Goat of Duty is a third person multiplayer shooter themed around goats. Yes… Goats! The gameplay is like Quake 3 but Goat of Duty could use a lot of fine tuning to make it less janky and less chaotic. Overall I can see this as a fun yet short experience for a small groups of friends. Oh, and you can LAN the game actually!
Gameplay
Movement
Goat of Duty plays like how would expect any 3rd person arena shooter to play except you’re a goat with a gun attached. “WASD” for movement, “Spacebar” for jump, and the mouse to aim, shoot and change weapons. The difference comes with jokes like “Bleat” and “Fake Death” and a ramming move called “Charge” where you accelerate and can ram opponents.
Faking your death is funny as a once off gag but using it in combat can, ironically, be effective. You can dupe enemies and move your dead, limp body slowly to a health drop.

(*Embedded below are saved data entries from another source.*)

(* ===== verification/StakingTypes.v ===== *)
(** * Staking data

    The records of [meter/bucket.go], [meter/candidate.go],
    [meter/stakeholder.go], [meter/injail.go], [meter/infraction.go],
    [meter/delegate_stats.go], [meter/delegate.go] and
    [meter/validator_reward.go], their sorted lists as instances of
    [KeyedList], and the operations that keep a candidate's votes and a
    stakeholder's stake. *)

From S2P Require Import Prelude KeyedList ChainParam.

(** The identifiers below are hashes (BLAKE2b of an RLP list) of the listed
    fields.  Hash and encoding are parameters. *)
Class Hashing : Type := {
  bucket_hash : Address -> Z -> Z -> Bytes32;
  auction_hash : Z -> Z -> Z -> Z -> Z -> Z -> Z -> Z -> Bytes32;
  auctiontx_hash : Address -> Z -> Z -> Z -> Z -> Bytes32
}.

(** ** Buckets *)

Module Bucket.
Record t := mk {
  BucketID : Bytes32;
  Owner : Address;
  Nonce : Z;
  CreateTime : Z;
  Value : Z;
  Token : Z;
  Unbounded : bool;
  Candidate : Address;
  Rate : Z;
  Autobid : Z;
  Option : Z;
  BonusVotes : Z;
  TotalVotes : Z;
  MatureTime : Z;
  CalcLastTime : Z
}.

#[global] Instance eta : Settable t := fun b =>
  mk (BucketID b) (Owner b) (Nonce b) (CreateTime b) (Value b) (Token b) (Unbounded b)
     (Candidate b) (Rate b) (Autobid b) (Option b) (BonusVotes b) (TotalVotes b)
     (MatureTime b) (CalcLastTime b).

#[global] Instance keyed : Keyed t := BucketID.

Section Ops.
Context `{Hashing}.

Definition ID (b : t) : Bytes32 := bucket_hash (Owner b) (Nonce b) (CreateTime b).

(** [value.Add(0, value)] returns [value] itself: the new bucket's
    [TotalVotes] and [Value] are one number until the list is stored. *)
Definition NewBucket (owner cand : Address) (value token opt rate autobid create nonce : Z) : t :=
  let b := {| BucketID := 0; Owner := owner; Nonce := nonce; CreateTime := create;
              Value := value; Token := token; Unbounded := false; Candidate := cand;
              Rate := rate; Autobid := autobid; Option := opt; BonusVotes := 0;
              TotalVotes := value; MatureTime := 0; CalcLastTime := create |} in
  b <| BucketID := ID b |>.
End Ops.

Definition IsForeverLock (b : t) : bool :=
  if Option b =? FOREVER_LOCK then true else false.

Definition UpdateLockOption (opt rate : Z) (b : t) : t :=
  b <| Option := opt |> <| Rate := rate |>.
End Bucket.

Module BucketList.
Abbreviation t := (list Bucket.t).

(** [NewBucketList] sorts by the recomputed [ID()], [indexOf] searches by the
    stored [BucketID]. *)
Section New.
Context `{Hashing}.
Definition by_ID : Keyed Bucket.t := Bucket.ID.
Definition NewBucketList (buckets : t) : t := @SliceStable _ by_ID buckets.
End New.

Definition indexOf : t -> Bytes32 -> Z * Z := KeyedList.indexOf.
Definition Get : t -> Bytes32 -> option Bucket.t := KeyedList.Get.
Definition GetByOwner (l : t) (owner : Address) : t :=
  filter (fun b => Bucket.Owner b = owner) l.
Definition Exist : t -> Bytes32 -> bool := KeyedList.Exist.
Definition Add : t -> Bucket.t -> t := KeyedList.Add.
Definition Remove : t -> Bytes32 -> t := KeyedList.Remove.
End BucketList.

(** ** Candidates *)

(** The loop of [RemoveBucket]: cut the first occurrence of the id, or nil
    when it does not occur. *)
Fixpoint cut_first (id : Bytes32) (ids : list Bytes32) : option (list Bytes32) :=
  match ids with
  | [] => None
  | x :: rest => if x =? id then Some rest else cons x <$> cut_first id rest
  end.

Module Candidate.
Record t := mk {
  Addr : Address;
  Name : string;
  Description : string;
  PubKey : string;
  IPAddr : string;
  Port : Z;
  Commission : Z;
  Timestamp : Z;
  TotalVotes : Z;
  Buckets : list Bytes32
}.

#[global] Instance eta : Settable t := fun c =>
  mk (Addr c) (Name c) (Description c) (PubKey c) (IPAddr c) (Port c) (Commission c)
     (Timestamp c) (TotalVotes c) (Buckets c).

#[global] Instance keyed : Keyed t := Addr.

Definition NewCandidate (addr : Address) (name desc pubKey ip : string)
    (port commission timeStamp : Z) : t :=
  {| Addr := addr; Name := name; Description := desc; PubKey := pubKey; IPAddr := ip;
     Port := port; Commission := commission; Timestamp := timeStamp;
     TotalVotes := 0; Buckets := [] |}.

Definition AddBucket (bucket : Bucket.t) (c : t) : t :=
  c <| Buckets ::= fun l => l ++ [Bucket.BucketID bucket] |>
    <| TotalVotes ::= fun v => v + Bucket.TotalVotes bucket |>.

Definition RemoveBucket (bucket : Bucket.t) (c : t) : t :=
  match cut_first (Bucket.BucketID bucket) (Buckets c) with
  | None => c
  | Some rest =>
    let votes := TotalVotes c - Bucket.TotalVotes bucket in
    c <| Buckets := rest |> <| TotalVotes := if votes <? 0 then 0 else votes |>
  end.
End Candidate.

Module CandidateList.
Abbreviation t := (list Candidate.t).
Definition NewCandidateList : t -> t := SliceStable.
Definition indexOf : t -> Address -> Z * Z := KeyedList.indexOf.
Definition Get : t -> Address -> option Candidate.t := KeyedList.Get.
Definition Exist : t -> Address -> bool := KeyedList.Exist.
Definition Add : t -> Candidate.t -> t := KeyedList.Add.
Definition Remove : t -> Address -> t := KeyedList.Remove.
End CandidateList.

(** ** Stakeholders *)

Module Stakeholder.
Record t := mk {
  Holder : Address;
  TotalStake : Z;
  Buckets : list Bytes32
}.

#[global] Instance eta : Settable t := fun s => mk (Holder s) (TotalStake s) (Buckets s).
#[global] Instance keyed : Keyed t := Holder.

Definition NewStakeholder (holder : Address) : t :=
  {| Holder := holder; TotalStake := 0; Buckets := [] |}.

Definition AddBucket (bucket : Bucket.t) (s : t) : t :=
  s <| Buckets ::= fun l => l ++ [Bucket.BucketID bucket] |>
    <| TotalStake ::= fun v => v + Bucket.Value bucket |>.

Definition RemoveBucket (bucket : Bucket.t) (s : t) : t :=
  match cut_first (Bucket.BucketID bucket) (Buckets s) with
  | None => s
  | Some rest =>
    let stake := TotalStake s - Bucket.Value bucket in
    s <| Buckets := rest |> <| TotalStake := if stake <? 0 then 0 else stake |>
  end.
End Stakeholder.

Module StakeholderList.
Abbreviation t := (list Stakeholder.t).
Definition NewStakeholderList : t -> t := SliceStable.
Definition indexOf : t -> Address -> Z * Z := KeyedList.indexOf.
Definition Get : t -> Address -> option Stakeholder.t := KeyedList.Get.
Definition Exist : t -> Address -> bool := KeyedList.Exist.
Definition Add : t -> Stakeholder.t -> t := KeyedList.Add.
Definition Remove : t -> Address -> t := KeyedList.Remove.
End StakeholderList.

(** ** Infractions

    The four kinds of infraction carry the epoch and the round or height they
    were observed at, and a counter. *)

Module Infraction.
Record info := mkInfo { Epoch : Z; At : Z }.
Record count := mkCount { Counter : Z; Info : list info }.
Record t := mk {
  MissingLeaders : count;
  MissingProposers : count;
  MissingVoters : count;
  DoubleSigners : count
}.
Definition none : count := mkCount 0 [].
Definition empty : t := mk none none none none.
#[global] Instance eta_count : Settable count := fun c => mkCount (Counter c) (Info c).
#[global] Instance eta : Settable t := fun i =>
  mk (MissingLeaders i) (MissingProposers i) (MissingVoters i) (DoubleSigners i).
End Infraction.

Module InJail.
Record t := mk {
  Addr : Address;
  Name : string;
  PubKey : string;
  TotalPts : Z;
  Infractions : Infraction.t;
  BailAmount : Z;
  JailedTime : Z
}.
#[global] Instance eta : Settable t := fun j =>
  mk (Addr j) (Name j) (PubKey j) (TotalPts j) (Infractions j) (BailAmount j) (JailedTime j).
#[global] Instance keyed : Keyed t := Addr.

Definition NewInJail (addr : Address) (name pubKey : string) (pts : Z) (inf : Infraction.t)
    (bail timeStamp : Z) : t :=
  {| Addr := addr; Name := name; PubKey := pubKey; TotalPts := pts; Infractions := inf;
     BailAmount := bail; JailedTime := timeStamp |}.
End InJail.

Module InJailList.
Abbreviation t := (list InJail.t).
Definition NewInJailList : t -> t := SliceStable.
Definition indexOf : t -> Address -> Z * Z := KeyedList.indexOf.
Definition Get : t -> Address -> option InJail.t := KeyedList.Get.
Definition Exist : t -> Address -> bool := KeyedList.Exist.
Definition Add : t -> InJail.t -> t := KeyedList.Add.
Definition Remove : t -> Address -> t := KeyedList.Remove.
End InJailList.

(** ** Delegates and rewards *)

Module Distributor.
Record t := mk { Address_ : Address; Autobid : Z; Shares : Z }.
Definition NewDistributor (addr : Address) (autobid shares : Z) : t := mk addr autobid shares.
End Distributor.

Module Delegate.
Record t := mk {
  Address_ : Address;
  PubKey : string;
  Name : string;
  VotingPower : Z;
  IPAddr : string;
  Port : Z;
  Commission : Z;
  DistList : list Distributor.t
}.
#[global] Instance eta : Settable t := fun d =>
  mk (Address_ d) (PubKey d) (Name d) (VotingPower d) (IPAddr d) (Port d) (Commission d)
     (DistList d).
End Delegate.

Module RewardInfo.
Record t := mk { Address_ : Address; Amount : Z }.
End RewardInfo.

Module RewardInfoV2.
Record t := mk { Address_ : Address; DistAmount : Z; AutobidAmount : Z }.
End RewardInfoV2.

Module ValidatorReward.
Record t := mk {
  Epoch : Z;
  BaseReward : Z;
  TotalReward : Z;
  Rewards : list RewardInfo.t
}.
End ValidatorReward.

Definition STAKING_MAX_VALIDATOR_REWARDS : Z := 32.

(** ** Lemmas on votes and stake *)

Lemma cut_first_Some id ids rest :
  cut_first id ids = Some rest -> ids ≡ₚ id :: rest.
Proof.
  revert rest. induction ids as [|x ids IH]; intros rest; simpl; [done|].
  destruct (Z.eqb_spec x id) as [->|]; [by intros [= ->]|].
  destruct (cut_first id ids) as [r|]; simpl; [|done]. intros [= <-].
  rewrite (IH r eq_refl). apply Permutation_swap.
Qed.

Lemma cut_first_None id ids : cut_first id ids = None <-> id ∉ ids.
Proof.
  induction ids as [|x ids IH]; simpl; [set_solver|].
  rewrite elem_of_cons. destruct (Z.eqb_spec x id) as [->|Hne]; [naive_solver|].
  rewrite fmap_None, IH. naive_solver.
Qed.

Lemma cut_first_elem id ids : id ∈ ids -> exists rest, cut_first id ids = Some rest.
Proof.
  intros Hin. destruct (cut_first id ids) eqn:E; [eauto|]. by apply cut_first_None in E.
Qed.

Lemma cut_first_NoDup id ids rest :
  NoDup ids -> cut_first id ids = Some rest -> NoDup rest /\ id ∉ rest.
Proof.
  intros Hnd Hc%cut_first_Some. rewrite Hc in Hnd. apply NoDup_cons in Hnd. tauto.
Qed.

Lemma Candidate_key_AddBucket b c : key (Candidate.AddBucket b c) = key c.
Proof. done. Qed.

Lemma Candidate_key_RemoveBucket b c : key (Candidate.RemoveBucket b c) = key c.
Proof. unfold Candidate.RemoveBucket. by destruct (cut_first _ _). Qed.

Lemma Stakeholder_key_AddBucket b s : key (Stakeholder.AddBucket b s) = key s.
Proof. done. Qed.

Lemma Stakeholder_key_RemoveBucket b s : key (Stakeholder.RemoveBucket b s) = key s.
Proof. unfold Stakeholder.RemoveBucket. by destruct (cut_first _ _). Qed.

#[export] Hint Resolve Candidate_key_AddBucket Candidate_key_RemoveBucket
  Stakeholder_key_AddBucket Stakeholder_key_RemoveBucket : keyed.

(** Adding a bucket and removing it again restores the candidate, when the
    bucket's votes are not negative. *)
Lemma Candidate_add_remove b c :
  Bucket.BucketID b ∉ Candidate.Buckets c -> 0 <= Candidate.TotalVotes c ->
  Candidate.RemoveBucket b (Candidate.AddBucket b c) = c.
Proof.
  intros Hni Hv. unfold Candidate.RemoveBucket, Candidate.AddBucket. simpl.
  assert (cut_first (Bucket.BucketID b) (Candidate.Buckets c ++ [Bucket.BucketID b])
    = Some (Candidate.Buckets c)) as ->.
  { revert Hni. generalize (Candidate.Buckets c). intros l.
    induction l as [|x l IH]; simpl; intros Hni; [by rewrite Z.eqb_refl|].
    destruct (Z.eqb_spec x (Bucket.BucketID b)); [set_solver|].
    rewrite IH by set_solver. done. }
  destruct c; simpl in *. unfold update_field; simpl. f_equal.
  destruct (_ <? _) eqn:E; lia.
Qed.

When you ram an enemy correctly with Charge they can get damaged and flung into the air and ragdoll. When this happens to you the camera zooms out a bit awkwardly and when you regain control your camera zips back to normal. On the other hand it is very satisfying to ram an opponent off an edge or to death.
Game Modes
You have 4 modes – Free For All, Herd Wars (Team Deathmatch), Gun DM (Deathmatch) and Fus Ro Arena. The first 2 are self explanatory. Gun DM is a Free For All but every player starts with the same weapon and after a certain number of kills they get a new weapon until they’ve reached the kill limit and have used every weapon in-game. Fus Ro Arena mode is where all players are equipped with a Fus Ro Bleat (basically a Fus Ro Dah! gun that pushes enemies) and the objective is to push enemies into hazards or off edges. This is a very fun mode where a lot of suicide happens as goats fall off edges and fly into the air!
Level Design
There are 7 maps with each having a variation for the Fus Ro Arena mode. Some maps are well done: they’re spacious, fun, weapon and health drops are well placed. Other maps are a bit too chaotic. You can get rammed in between pipes, tight spaces and get stuck a bit. The camera goes janky when you’re rammed in these small spaces which can be a nuisance. You also get classic little camper spots you can sit at where you wait for the overpowered weapon to spawn and then snipe goats from a distance.
Network
At the moment, there’s a fair amount of players hosting matches. The ping is also surprisingly bearable (as a player from South Africa)! I’ve played off someone’s match in Belgium and played alongside some Japanese and Korean players (so possibly Japan and South Korea?). You can also host LAN matches which is a nice touch! The host picks the game mode and players vote on maps. It’s a good, simple system.
User Interface
The menus are decent and easy to understand. There’s some room for fine tuning resolutions and displays especially on the HUDS and match ending screens. I enjoy the goat-themed kills, bot names and skins you can get in-game. These can be humorous references ranging from games, to movies to anime (such as a Tracer goat, an Immortan Joe goat and a Naruto goat). The skins are earned through playing games so no micro-transactions needed!
Overall
Goat of Duty is a fun little parody of modern shooters centered around goats and cartoonish violence. The absurdity of flying goats, decapitated goats and exploding goat fireworks is entertaining in short bursts. The game is clunky at times but what would you expect playing as a goat? Recommended to confused grandmothers everywhere who don’t really know what Call of Duty is but this is close enough for lil’ Johnny’s birthday.
BLEAT
Graphics - 65%
Gameplay - 70%
Humor - 70%
UI - 70%
69%
Go(at)od
Goat Of Duty is an average, reference-filled, 3rd-person multiplayer shooter. It has a lot of fun elements and humor but some janky controls and unbalanced weaponry make it very chaotic to play.